Each observation index

Is provided with

Various classification states, recorded as

In all, have

One-hot characteristics.

4. The tumor patient similarity calculation method based on one-hot coded unsupervised clustering according to claim 3, wherein for numerical variables, dividing the numerical values in a group of samples into 4 parts according to a quartile method to form 4 classification variables; for clinical qualitative profiling, there are N states that form N categorical variables.

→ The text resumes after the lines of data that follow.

(** What the six status handlers (lines 502-678) share: the admin guard,
    the lookup by identifier, the assignment and the commit, the mail to
    the vendor's address and the reply.  The result is the reply, the
    table and what the mail did. *)
Definition transition (cfg : Email.Config) (net : Email.Transports)
    (table : list Account) (s : Web.Session) (vendor_id : Z) (now : string)
    (change : Account -> Account) (mail : Account -> string * string * string)
    (message : string) : Web.Reply * list Account * list Email.Effect :=
  match Web.require_admin_auth s with
  | Some auth_error => (auth_error, table, [])
  | None =>
      match find (fun v => id v =? vendor_id) table with
      | None =>
          ({| Web.body := JDict [("error", JStr "Vendor not found")]; Web.code := 404 |},
           table, [])
      | Some old =>
          let vendor := commit now old (change old) in
          let '(subject, body, html_body) := mail vendor in
          let (email_result, effects) :=
            Email.send_email cfg net (email vendor) subject body (Some html_body) in
          ({| Web.body := JDict [("message", JStr message);
                                 ("vendor", to_dict vendor);
                                 ("email_status", email_result)];
              Web.code := 200 |},
           store table vendor_id vendor, effects)
      end
  end.

(** [vendor.contact_person or 'Vendor']. *)
Definition contact (v : Account) : string := Web.text_or (contact_person v) "Vendor".

(** [approve_vendor] (lines 502-526). *)
Definition approve_vendor (cfg : Email.Config) (net : Email.Transports)
    (table : list Account) (s : Web.Session) (vendor_id : Z) (now : string) :=
  transition cfg net table s vendor_id now
    (fun v => amend v (Some "approved") (reject_reason v) (block_reason v) (suspend_reason v))
    (fun v => Email.get_vendor_approval_email (business_name v) (contact v))
    "Vendor approved and notification email sent".

(** [reject_vendor] (lines 529-558). *)
Definition reject_vendor (cfg : Email.Config) (net : Email.Transports)
    (table : list Account) (s : Web.Session) (vendor_id : Z) (now : string)
    (reason : option string) :=
  let reason := reason_or reason "Application did not meet requirements" in
  transition cfg net table s vendor_id now
    (fun v => amend v (Some "rejected") (Some reason) (block_reason v) (suspend_reason v))
    (fun v => Email.get_vendor_rejection_email (business_name v) (contact v) reason)
    "Vendor rejected and notification email sent".

(** [block_vendor] (lines 561-590). *)
Definition block_vendor (cfg : Email.Config) (net : Email.Transports)
    (table : list Account) (s : Web.Session) (vendor_id : Z) (now : string)
    (reason : option string) :=
  let reason := reason_or reason "Blocked by administrator" in
  transition cfg net table s vendor_id now
    (fun v => amend v (Some "blocked") (reject_reason v) (Some reason) (suspend_reason v))
    (fun v => Email.get_vendor_blocked_email (business_name v) (contact v) reason)
    "Vendor blocked and notification email sent".

(** [unblock_vendor] (lines 593-618). *)
Definition unblock_vendor (cfg : Email.Config) (net : Email.Transports)
    (table : list Account) (s : Web.Session) (vendor_id : Z) (now : string) :=
  transition cfg net table s vendor_id now
    (fun v => amend v (Some "approved") (reject_reason v) None (suspend_reason v))
    (fun v => Email.get_vendor_restored_email (business_name v) (contact v))
    "Vendor unblocked and notification email sent".

(** [suspend_vendor] (lines 621-650). *)
Definition suspend_vendor (cfg : Email.Config) (net : Email.Transports)
    (table : list Account) (s : Web.Session) (vendor_id : Z) (now : string)
    (reason : option string) :=
  let reason := reason_or reason "Payment required" in
  transition cfg net table s vendor_id now
    (fun v => amend v (Some "suspended") (reject_reason v) (block_reason v) (Some reason))
    (fun v => Email.get_vendor_suspended_email (business_name v) (contact v) reason)
    "Vendor suspended and notification email sent".

(** [unsuspend_vendor] (lines 653-678). *)
Definition unsuspend_vendor (cfg : Email.Config) (net : Email.Transports)
    (table : list Account) (s : Web.Session) (vendor_id : Z) (now : string) :=
  transition cfg net table s vendor_id now
    (fun v => amend v (Some "approved") (reject_reason v) (block_reason v) None)
    (fun v => Email.get_vendor_restored_email (business_name v) (contact v))
    "Vendor unsuspended and notification email sent".

(** The six requests an administrator can make about a vendor's status;
    the reason is the [reason] key of the body, when there is one. *)
Inductive Action : Type :=
| Approve
| Reject (reason : option string)
| Block (reason : option string)
| Unblock
| Suspend (reason : option string)
| Unsuspend.

Definition perform (cfg : Email.Config) (net : Email.Transports)
    (table : list Account) (s : Web.Session) (vendor_id : Z) (now : string) (a : Action)
    : Web.Reply * list Account * list Email.Effect :=
  match a with
  | Approve => approve_vendor cfg net table s vendor_id now
  | Reject reason => reject_vendor cfg net table s vendor_id now reason
  | Block reason => block_vendor cfg net table s vendor_id now reason
  | Unblock => unblock_vendor cfg net table s vendor_id now
  | Suspend reason => suspend_vendor cfg net table s vendor_id now reason
  | Unsuspend => unsuspend_vendor cfg net table s vendor_id now
  end.

(** The status an action leaves the vendor in. *)
Definition target (a : Action) : string :=
  match a with
  | Approve | Unblock | Unsuspend => "approved"
  | Reject _ => "rejected"
  | Block _ => "blocked"
  | Suspend _ => "suspended"
  end.

End Vendor.

(** ** Products of a vendor *)

Module Shop.

(** A row of [product_interactions]. *)
Record Interaction : Type := {
  interaction_id : Z;
  product_id : Z;
  interaction_type : string;
  customer_email : option string;
  interaction_created_at : string
}.

(** An element of the statistics: the keys of lines 343-349. *)
Record Stat : Type := {
  stat_id : Z;
  stat_name : string;
  stat_category : string;
  likes : Z;
  dislikes : Z
}.

Definition stat_to_dict (x : Stat) : json :=
  JDict [("id", JInt (stat_id x)); ("name", JStr (stat_name x));
         ("category", JStr (stat_category x));
         ("likes", JInt (likes x)); ("dislikes", JInt (dislikes x))].

(** [filter_by(vendor=vendor_business_name)]: a comparison with [None] is
    the test [IS NULL], which no row passes since the column is not
    nullable. *)
Definition owned_by (vendor_business_name : option string) (p : Product) : bool :=
  match vendor_business_name with
  | Some bn => String.eqb (vendor p) bn
  | None => false
  end.

(** [filter_by(product_id=..., interaction_type=...).count()]. *)
Definition count (interactions : list Interaction) (pid : Z) (kind : string) : Z :=
  Z.of_nat (List.length
              (filter (fun i => (product_id i =? pid) && String.eqb (interaction_type i) kind)
                 interactions)).

(** The loop of lines 334-349. *)
Definition stats_of (interactions : list Interaction) (products : list Product) : list Stat :=
  map (fun product =>
         {| stat_id := id product; stat_name := name product;
            stat_category := category product;
            likes := count interactions (id product) "like";
            dislikes := count interactions (id product) "dislike" |})
    products.

(** [stats.sort(key=lambda x: x['likes'], reverse=True)]: the sort is
    stable, so elements with as many likes keep their order. *)
Fixpoint insert_stat (x : Stat) (sorted : list Stat) : list Stat :=
  match sorted with
  | [] => [x]
  | y :: rest => if likes x <? likes y then y :: insert_stat x rest else x :: y :: rest
  end.

Fixpoint sort_stats (stats : list Stat) : list Stat :=
  match stats with
  | [] => []
  | x :: rest => insert_stat x (sort_stats rest)
  end.

(** [get_product_stats] (lines 323-353). *)
Definition get_product_stats (vendors : list Vendor.Account) (products : list Product)
    (interactions : list Interaction) (s : Web.Session) : Web.Reply :=
  match Vendor.require_vendor_auth vendors s with
  | Some auth_error => auth_error
  | None =>
      let own := filter (owned_by (Web.business_name s)) products in
      {| Web.body := JList (map stat_to_dict (sort_stats (stats_of interactions own)));
         Web.code := 200 |}
  end.

(** [delete_product] (lines 276-291): the reply, the products and the
    interactions; the interactions of a deleted product go with it
    ([cascade='all, delete-orphan'] of [models.py]). *)
Definition delete_product (vendors : list Vendor.Account) (products : list Product)
    (interactions : list Interaction) (s : Web.Session) (pid : Z)
    : Web.Reply * list Product * list Interaction :=
  match Vendor.require_vendor_auth vendors s with
  | Some auth_error => (auth_error, products, interactions)
  | None =>
      match find (fun p => (id p =? pid) && owned_by (Web.business_name s) p) products with
      | None =>
          ({| Web.body := JDict [("error", JStr "Product not found or unauthorized")];
              Web.code := 404 |}, products, interactions)
      | Some product =>
          ({| Web.body := JDict [("message", JStr "Product deleted successfully")];
              Web.code := 200 |},
           filter (fun p => negb (id p =? id product)) products,
           filter (fun i => negb (product_id i =? id product)) interactions)
      end
  end.

End Shop.

(** Notions used by the properties of the vendor endpoints. *)

(** The effect is a message, or a console note, for the address [to]. *)
Definition addressed (to : string) (e : Email.Effect) : Prop :=
  match e with
  | Email.SendGrid _ m => Email.to_email m = to
  | Email.Smtp _ _ _ _ m => Email.to_email m = to
  | Email.Printed lines => In ("To: " ++ to) lines
  end.

(** What an action writes in the reason columns of the vendor's row. *)
Definition reason_recorded (a : Vendor.Action) (old new : Vendor.Account) : Prop :=
  match a with
  | Vendor.Approve =>
      Vendor.reject_reason new = Vendor.reject_reason old
      /\ Vendor.block_reason new = Vendor.block_reason old
      /\ Vendor.suspend_reason new = Vendor.suspend_reason old
  | Vendor.Reject reason =>
      Vendor.reject_reason new
      = Some (Vendor.reason_or reason "Application did not meet requirements")
      /\ Vendor.block_reason new = Vendor.block_reason old
      /\ Vendor.suspend_reason new = Vendor.suspend_reason old
  | Vendor.Block reason =>
      Vendor.reject_reason new = Vendor.reject_reason old
      /\ Vendor.block_reason new = Some (Vendor.reason_or reason "Blocked by administrator")
      /\ Vendor.suspend_reason new = Vendor.suspend_reason old
  | Vendor.Unblock =>
      Vendor.reject_reason new = Vendor.reject_reason old
      /\ Vendor.block_reason new = None
      /\ Vendor.suspend_reason new = Vendor.suspend_reason old
  | Vendor.Suspend reason =>
      Vendor.reject_reason new = Vendor.reject_reason old
      /\ Vendor.block_reason new = Vendor.block_reason old
      /\ Vendor.suspend_reason new = Some (Vendor.reason_or reason "Payment required")
  | Vendor.Unsuspend =>
      Vendor.reject_reason new = Vendor.reject_reason old
      /\ Vendor.block_reason new = Vendor.block_reason old
      /\ Vendor.suspend_reason new = None
  end.

(** Vendors, transports and configurations to run the vendor endpoints
    on. *)
Definition vendor_row (i : Z) (bn : string) (who : option string) (mail : string)
    (st : string) (br : option string) : Vendor.Account :=
  {| Vendor.id := i; Vendor.business_name := bn; Vendor.contact_person := who;
     Vendor.email := mail; Vendor.phone := None; Vendor.facebook_business_id := None;
     Vendor.status := Some st; Vendor.reject_reason := None; Vendor.block_reason := br;
     Vendor.suspend_reason := None;
     Vendor.created_at := "2025-01-01T00:00:00"; Vendor.updated_at := "2025-01-01T00:00:00" |}.

Definition vendors : list Vendor.Account :=
  [vendor_row 1 "Starbucks" (Some "Dana") "dana@starbucks.example" "approved" None;
   vendor_row 2 "Blue Bottle Coffee" None "hello@bluebottle.example" "pending" None;
   vendor_row 3 "Corner Roasters" (Some "Sam") "sam@corner.example" "blocked"
     (Some "Unpaid invoices")].

(** A SendGrid that accepts every message and an SMTP server that refuses
    the login. *)
Definition sample_net : Email.Transports :=
  {| Email.sendgrid := fun _ _ => inl 202;
     Email.smtp := fun _ _ _ _ _ => Some "(535, b'Authentication failed')" |}.

Definition smtp_config : Email.Config :=
  {| Email.EMAIL_PROVIDER := "smtp"; Email.SENDGRID_API_KEY := EmptyString;
     Email.FROM_EMAIL := "noreply@satisfy.com"; Email.FROM_NAME := "Satisfy Platform";
     Email.SMTP_HOST := "smtp.gmail.com"; Email.SMTP_PORT := 587;
     Email.SMTP_USER := "mailer"; Email.SMTP_PASSWORD := "wrong" |}.

(** The session of the vendor Blue Bottle Coffee. *)
Definition blue_bottle_session : Web.Session :=
  {| Web.admin_id := None; Web.admin_role := None; Web.admin_name := None;
     Web.vendor_id := Some 2; Web.business_name := Some "Blue Bottle Coffee";
     Web.permanent := true |}.

(** The session of the vendor Starbucks. *)
Definition starbucks_session : Web.Session :=
  {| Web.admin_id := None; Web.admin_role := None; Web.admin_name := None;
     Web.vendor_id := Some 1; Web.business_name := Some "Starbucks";
     Web.permanent := true |}.

(** The products of two vendors. *)
Definition single_origin : Product :=
  {| id := 9; name := "Single Origin"; category := "Hot Coffees"; price := FFinite (5 # 1);
     roast := Some "Light"; notes := None; allergens := JList []; caffeine_mg := Some 180;
     vendor := "Blue Bottle Coffee"; created_at := None; updated_at := None |}.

5. The tumor patient similarity calculation method based on unsupervised clustering by one-hot coding according to claim 1, wherein in the step (1), when a missing value appears in the observation index of the clinical data, the missing value is used as a one-hot coding type without filling in empty values.

6. The tumor patient similarity calculation method based on one-hot coded unsupervised clustering according to claim 1, wherein in the step (2), in KMeans unsupervised clustering, for each selected clustering number K, the clustering effect is evaluated by using a silouette score method or a gap statistical method, so as to determine the optimal K value.

7. The tumor patient similarity calculation method based on one-hot coded unsupervised clustering according to claim 1, wherein, in step (2), the generated patient similarity network PSN represents the similarity distance between patients, which is a set of encoded clusters of all patients, and is an M 'dimensional high-dimensional network, and M' is the sum of classification states.

8. The tumor patient similarity calculation method based on one-hot coded unsupervised clustering according to claim 7, wherein in the step (2), the generated high-dimensional network PSN is visualized in a dimension reduction manner by using a t-SNE method, and two-dimensional or three-dimensional display is adopted.

9. The tumor patient similarity calculation method based on one-hot coded unsupervised clustering according to claim 1, wherein in step (3), the Kaplan-Meier method is used for clinical outcome correlation analysis; the statistical differences in survival curves of these different groups of patients were assessed using the log-rank test, and cPSN, which is highly relevant for clinical outcome, was obtained based on the significance of the p-value.